Darius McCollum memorized the New York City subway system at age 8. He knows how to prep a city bus for new passengers at the depot, how to navigate an express route amid rush hour traffic. He can elegantly demonstrate the hand signs used by traffic cops around middle-of-the-street construction sites. He can hear the difference between a train pulling into a station and one slowing as it loses its charge.
“I just love everything about it,” he told the Wall Street Journal two years ago. “I love the atmosphere, I love the lights, I love the signals. I love the fact that it’s moving all the time, 24 hours a day, seven days a week.”
McCollum has devoted most of his life to a careful study of New York’s mass transit. The only thing as familiar to him as the control panel of a subway car is the interior of a jail cell.
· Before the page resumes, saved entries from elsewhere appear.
(** * shrenk.py: shrinking the last ext2/3/4 partition of a disk image

    A shallow embedding of [src/shrenk.py] and the properties of its size
    arithmetic, its parsing of tool output, and its handling of the loop
    device.

    Python [int] is [Z]; Python [str] is a list of characters (the text the
    tools print is taken to be ASCII); the external tools, the device nodes
    and the terminal are an explicit state that every effectful function
    threads, together with a trace of what the program did. *)

From Stdlib Require Import ZArith List Ascii String Bool Lia.
Import ListNotations.
Open Scope Z_scope.

(** ** Text *)

Definition str := list ascii.

Definition lit (s : string) : str := list_ascii_of_string s.
Arguments lit s%_string.

Definition nl : ascii := ascii_of_nat 10.

Definition code (c : ascii) : Z := Z.of_N (N_of_ascii c).

(** [str.isspace] on one ASCII character, which is also what [\s] matches
    and what [str.strip()] and [str.split()] remove: TAB..CR, FS..US, SPACE. *)
Definition is_space (c : ascii) : bool :=
  let n := code c in
  ((9 <=? n) && (n <=? 13)) || ((28 <=? n) && (n <=? 32)).

(** [\d] and [str.isdigit] on one ASCII character. *)
Definition is_digit (c : ascii) : bool :=
  let n := code c in (48 <=? n) && (n <=? 57).

Fixpoint str_eqb (a b : str) : bool :=
  match a, b with
  | [], [] => true
  | x :: a', y :: b' => Ascii.eqb x y && str_eqb a' b'
  | _, _ => false
  end.

Fixpoint lstrip (s : str) : str :=
  match s with
  | c :: t => if is_space c then lstrip t else s
  | [] => []
  end.

Definition rstrip (s : str) : str := rev (lstrip (rev s)).

(** [s.strip()] *)
Definition strip (s : str) : str := rstrip (lstrip s).

(** [s.split()]: the maximal runs of non-blank characters. *)
Fixpoint split_aux (cur : str) (s : str) : list str :=
  match s with
  | [] => match cur with [] => [] | _ => [rev cur] end
  | c :: t =>
      if is_space c
      then match cur with [] => split_aux [] t | _ => rev cur :: split_aux [] t end
      else split_aux (c :: cur) t
  end.

Definition split (s : str) : list str := split_aux [] s.

(** The ASCII line boundaries of [str.splitlines]: LF, VT, FF, CR, FS, GS, RS. *)
Definition is_linebreak (c : ascii) : bool :=
  let n := code c in
  ((10 <=? n) && (n <=? 13)) || ((28 <=? n) && (n <=? 30)).

(** [s.splitlines()]: CR LF is one boundary, no empty last line. *)
Fixpoint splitlines_aux (cur : str) (s : str) : list str :=
  match s with
  | [] => match cur with [] => [] | _ => [rev cur] end
  | c :: t =>
      if is_linebreak c then
        match t with
        | c' :: t' =>
            if (code c =? 13) && (code c' =? 10)
            then rev cur :: splitlines_aux [] t'
            else rev cur :: splitlines_aux [] t
        | [] => rev cur :: splitlines_aux [] t
        end
      else splitlines_aux (c :: cur) t
  end.

Definition splitlines (s : str) : list str := splitlines_aux [] s.

(** [name.startswith(base)] together with [name[len(base):]]. *)
Fixpoint starts_with (p s : str) : option str :=
  match p, s with
  | [], _ => Some s
  | x :: p', y :: s' => if Ascii.eqb x y then starts_with p' s' else None
  | _ :: _, [] => None
  end.

(** [sep.join(parts)] *)
Fixpoint join (sep : str) (parts : list str) : str :=
  match parts with
  | [] => []
  | [p] => p
  | p :: rest => p ++ sep ++ join sep rest
  end.

(** [os.path.basename(p)]: what follows the last slash. *)
Fixpoint basename_aux (cur : str) (p : str) : str :=
  match p with
  | [] => rev cur
  | c :: t => if Ascii.eqb c "/" then basename_aux [] t else basename_aux (c :: cur) t
  end.

Definition basename (p : str) : str := basename_aux [] p.

(** ** Integers as text *)

Definition digit_char (d : Z) : ascii := ascii_of_N (Z.to_N (48 + d)).

Definition digit_val (c : ascii) : Z := code c - 48.

(** The decimal digits of [n >= 0], most significant first.  The recursion is
    on the binary size of a bound [fuel >= n]. *)
Fixpoint digits_fuel (fuel : positive) (n : Z) (acc : str) : str :=
  let acc' := digit_char (n mod 10) :: acc in
  if n <? 10 then acc'
  else match fuel with
       | xH => acc'
       | xO f | xI f => digits_fuel f (n / 10) acc'
       end.

(** [str(n)], also what an f-string writes for an [int]. *)
Definition str_of_int (n : Z) : str :=
  match n with
  | Z0 => lit "0"
  | Zpos p => digits_fuel p n []
  | Zneg p => "-"%char :: digits_fuel p (Zpos p) []
  end.

(** The digit groups of [int(text)]: digits, single underscores between them. *)
Fixpoint parse_digits (acc : Z) (after_digit : bool) (s : str) : option Z :=
  match s with
  | [] => if after_digit then Some acc else None
  | c :: t =>
      if is_digit c then parse_digits (10 * acc + digit_val c) true t
      else if Ascii.eqb c "_" && after_digit
           then match t with [] => None | _ => parse_digits acc false t end
           else None
  end.

(** [int(text)]: surrounding blanks, an optional sign, decimal digits;
    [None] stands for the [ValueError]. *)
Definition int_of_str (s : str) : option Z :=
  match strip s with
  | c :: t =>
      if Ascii.eqb c "-" then option_map Z.opp (parse_digits 0 false t)
      else if Ascii.eqb c "+" then parse_digits 0 false t
      else parse_digits 0 false (c :: t)
  | [] => None
  end.

(** ** Regular expressions

    The patterns of the program are sequences of literals, greedy character
    class repetitions (some of them capturing) and one optional character.
    [re_match] is the backtracking matcher of Python's [re] on that
    fragment: a repetition first takes the longest run and gives characters
    back one at a time; [re_search] tries every start position from the
    left. *)

Inductive item : Type :=
| Lit (s : str)
| Many (at_least_one capture : bool) (cls : ascii -> bool)
| Opt (c : ascii).

Definition regex := list item.

Fixpoint span (cls : ascii -> bool) (s : str) : nat :=
  match s with
  | c :: t => if cls c then S (span cls t) else O
  | [] => O
  end.

Fixpoint greedy {R : Type} (lo k : nat) (f : nat -> option R) : option R :=
  if (k <? lo)%nat then None
  else match f k with
       | Some r => Some r
       | None => match k with
                 | O => None
                 | S k' => greedy lo k' f
                 end
       end.

Fixpoint re_match (r : regex) (s : str) : option (list str) :=
  match r with
  | [] => Some []
  | Lit l :: r' =>
      match starts_with l s with
      | Some s' => re_match r' s'
      | None => None
      end
  | Opt c :: r' =>
      match s with
      | c' :: s' =>
          if Ascii.eqb c c'
          then match re_match r' s' with
               | Some g => Some g
               | None => re_match r' s
               end
          else re_match r' s
      | [] => re_match r' s
      end
  | Many one cap cls :: r' =>
      greedy (if one then 1%nat else 0%nat) (span cls s)
        (fun k => match re_match r' (skipn k s) with
                  | Some g => Some (if cap then firstn k s :: g else g)
                  | None => None
                  end)
  end.

(** [pattern.search(text)]: the groups of the leftmost match. *)
Fixpoint re_search (r : regex) (s : str) : option (list str) :=
  match re_match r s with
  | Some g => Some g
  | None => match s with
            | [] => None
            | _ :: t => re_search r t
            end
  end.

(** The characters [re.escape] protects; a device name without them is its
    own pattern. *)
Definition re_special (c : ascii) : bool :=
  existsb (Ascii.eqb c) (lit ".^$*+?{}[]\|()").

Definition re_plain (s : str) : bool := forallb (fun c => negb (re_special c)) s.

(** What a pattern matches: [matches r c g] when [r] matches exactly the
    text [c], its groups holding [g]. *)
Fixpoint matches (r : regex) (c : str) (g : list str) : Prop :=
  match r with
  | [] => c = [] /\ g = []
  | Lit l :: r' => exists c', c = l ++ c' /\ matches r' c' g
  | Opt ch :: r' => (exists c', c = ch :: c' /\ matches r' c' g) \/ matches r' c g
  | Many one cap cls :: r' =>
      exists w c' g',
        c = w ++ c' /\ forallb cls w = true /\ (one = true -> w <> []) /\
        matches r' c' g' /\ g = if cap then w :: g' else g'
  end.


Definition digit_run (d : str) : Prop := d <> [] /\ forallb is_digit d = true.



(** ** Exceptions, results and the host system *)

Inductive exn : Type :=
| RuntimeError (msg : str)
| ValueError (msg : str)
| TypeError
| ZeroDivisionError
| IndexError
| EOFError
| SystemExit (status : Z).

Inductive result (A : Type) : Type :=
| Ok (a : A)
| Raise (e : exn).
Arguments Ok {A} a.
Arguments Raise {A} e.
For 35 years, McCollum has been impersonating transit employees and slipping into the driver’s seats of trains, buses and assorted other vehicles — crimes that have gotten him arrested 30 times. He has spent roughly a third of his life in prison for victimless transit-related offenses, the most recent of which came Wednesday, when he was discovered at the wheel of an empty Greyhound bus filched from a Manhattan bus terminal.
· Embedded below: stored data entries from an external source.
Lemma filter_own_bucket ws m h t cs i :
  wf_tab ws m h t cs -> 0 <= i <= mask t ->
  List.filter (lands_in (nodes m) (mask t) i) (all_nodes cs (mask t + 1)) = cs i.
Proof.
  intros (_ & _ & _ & _ & Hbk & _) Hi.
  assert (H : forall k, 0 <= k -> k <= mask t + 1 ->
            List.filter (lands_in (nodes m) (mask t) i) (all_nodes cs k)
            = if i <? k then cs i else []).
  { apply (natlike_ind (fun k => k <= mask t + 1 -> _ = _)).
    - intros _. rewrite all_nodes_zero.
      replace (i <? 0) with false by (symmetry; apply Z.ltb_ge; lia). reflexivity.
    - intros k Hk IH Hle. unfold Z.succ in *. rewrite all_nodes_succ by lia.
      rewrite List.filter_app, IH by lia.
      destruct (Hbk k) as (_ & _ & _ & Hall); [lia |].
      rewrite (filter_bucket _ _ i k _ Hall).
      destruct (Z.ltb_spec i k), (Z.eqb_spec k i), (Z.ltb_spec i (k + 1)); try lia.
      + apply app_nil_r.
      + subst k. reflexivity.
      + reflexivity. }
  rewrite H by lia. replace (i <? mask t + 1) with true by (symmetry; apply Z.ltb_lt; lia).
  reflexivity.
Qed.

(** X8. [resize] to a mask that passes its assertions and whose bucket array
    has a byte size within [size_t] fills each new bucket with the nodes
    whose hash selects it, in the reverse of the order in which the old table
    lists them (bucket by bucket in ascending order, each chain from its
    head); in particular a resize to the mask the table already has reverses
    every chain. *)
Theorem resize_fills_buckets_in_reverse_order ws m h t cs nm :
  wf_tab ws m h t cs ->
  0 <= nm <= SIZE_MAX ws ->
  Z.land nm (wrap ws (nm + 1)) = 0 ->
  nm <> SIZE_MAX ws ->
  sizeof_ptr ws * (nm + 1) <= SIZE_MAX ws ->
  exists fuel0, forall fuel, (fuel0 <= fuel)%nat ->
    exists m' t' cs',
      resize ws fuel h nm m = Ok (tt, m') /\
      wf_tab ws m' h t' cs' /\ mask t' = nm /\
      (forall i, cs' i = rev (List.filter (lands_in (nodes m) nm i)
                                (all_nodes cs (mask t + 1)))) /\
      (nm = mask t -> forall i, 0 <= i <= mask t -> cs' i = rev (cs i)).
Proof.
  intros Hwf Hrange Hland Hne Hfit.
  assert (Hlt : nm < SIZE_MAX ws) by lia.
  assert (Hmask : is_mask nm).
  { apply land_succ_is_mask; [lia |]. rewrite wrap_small in Hland by lia. exact Hland. }
  exists (S (Nat.max (Z.to_nat (nm + 1))
              (Nat.max (Z.to_nat (mask t + 1)) (length (all_nodes cs (mask t + 1)))))).
  intros fuel Hfuel.
  destruct (resize_spec ws fuel h m t cs nm Hwf Hmask Hlt Hfit)
    as (m' & t' & cs' & Hrun & Hwf' & Hm' & _ & _ & _ & _ & _ & _ & _ & _ & Hord);
    [lia | lia | lia |].
  exists m', t', cs'. split_and!; try assumption.
  intros -> i Hi. rewrite Hord. f_equal. apply (filter_own_bucket ws m h t cs i Hwf Hi).
Qed.

Lemma resize_fills_buckets_in_reverse_order_witness :
  exists fuel0, forall fuel, (fuel0 <= fuel)%nat ->
    exists m' t' cs',
      resize W64 fuel 1 3 ex_mem = Ok (tt, m') /\
      wf_tab W64 m' 1 t' cs' /\ mask t' = 3 /\
      (forall i, cs' i = rev (List.filter (lands_in (nodes ex_mem) 3 i)
                                (all_nodes ex_cs1 (mask ex_tab1 + 1)))) /\
      (3 = mask ex_tab1 -> forall i, 0 <= i <= mask ex_tab1 -> cs' i = rev (ex_cs1 i)).
Proof.
  apply (resize_fills_buckets_in_reverse_order W64 ex_mem 1 ex_tab1 ex_cs1 3 ex_wf1).
  - vm_compute. split; discriminate.
  - reflexivity.
  - vm_compute. discriminate.
  - vm_compute. discriminate.
Defined.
Police stopped him, and McCollum tried to show them his law enforcement shield and badge. Both were fake. McCollum was led away in handcuffs.
Police are still investigating how and where the bus was stolen. But the “why” of the theft is more difficult to understand. Even McCollum, 50, struggles to articulate it.
“I feel I just need to be there even if it’s just for a little while,” he said of the transit system. “And then the more I’m there the more I want to get involved.”
McCollum grew up in Jamaica, Queens, not far from the 179th street rail yard, the northwestern terminus of the F line. As a child, he spent hundreds of hours watching trains pull into the yard, memorizing the churn of their wheels, the shift of tracks. He carried notebooks with him on train trips so he could note the details of the journey: arrival and departure times, mechanical problems, the presence of police. He cultivated friendships with train drivers and workers at the rail yard, winning them over with his uncanny intelligence and unrestrained enthusiasm.
But his passion took a more manic turn when he was 11. Apparently unprovoked, a classmate stabbed McCollum in the back with a pair of scissors, puncturing his lung. Afterward, the boy began vanishing into the subway system for hours, then days at a time. His parents did everything they could to keep track of him — locking him in the house at night, arranging for an escort to school in the morning — but even as a pre-teen McCollum had a Houdini-esque talent for subterfuge.
Aided by the constellation of accomplices and admirers he developed during his subway wanderings, McCollum learned to do all the work of a Transit Authority employee without ever having been hired. He drove trains. He repaired signal boxes. He directed traffic. He was given his first uniform at age 15. By 18, real transit workers were calling him up at home and asking him to take over their shifts.
But his fake MTA badge and vast working knowledge of the city’s mass transit system couldn’t shield McCollum forever. He was arrested for the first time in 1981, after a sick subway driver handed the controls over to him and allowed him to pilot the train (none of the passengers noticed that an amateur was at the controls).
McCollum has applied for jobs with the city’s various transit agencies, but has never been hired. He said he believed the 1981 incident “blackballed” him from employment in the system.
Throughout the ‘90s, “Wanted” posters featuring McCollum’s face were plastered throughout the city’s subway system. Though he averaged an arrest a year, his short incarcerations couldn’t keep him off transit for long. Finally, in 2000, he jumped to respond to a train that had made an emergency stop below 57th street in Manhattan, dressed in a conductor’s uniform, transit-issue boots and a helmet. When two cops came to inquire about the accident, the train operator pulled one of them aside and warned that McCollum was an impostor.
“You got me!” he admitted after a brief attempt at evasion. “I don’t work for the TA.” He took some newspaper clippings he always carried with him out of his pocket and handed them to the dumbstruck officers. “Here’s some articles about me.”
It was McCollum’s 19th arrest.
Faced with a long sentence for McCollum if he was convicted, his lawyer argued he was not responsible because he had Asperger syndrome.
But Judge Carole Berkman disagreed. Saying that Asperger wouldn’t preclude him from taking responsibility for his actions, she sentenced him to five years in prison.
Every time he is jailed, McCollum pledges that this time will be the last.
“I don’t want to get caught up with that again,” he told Harper’s in 2002. “I’m probably going to need a little help,” he continued. If only there was a “Trains Anonymous.”
Eleven years and several arrests later, he told the Associated Press much the same thing. His outlaw days were behind him, he was looking for a therapist, he planned to find a job or enroll in vocational school.
“I’m actually happy,” he said. “It was a rough process but I finally made it. … I can’t afford to get arrested again.”
But the city’s trains and buses called to him. On Wednesday, just 79 days after the end of his last parole, McCollum was back behind the wheel. Back where — however much he wished he did — he still didn’t belong.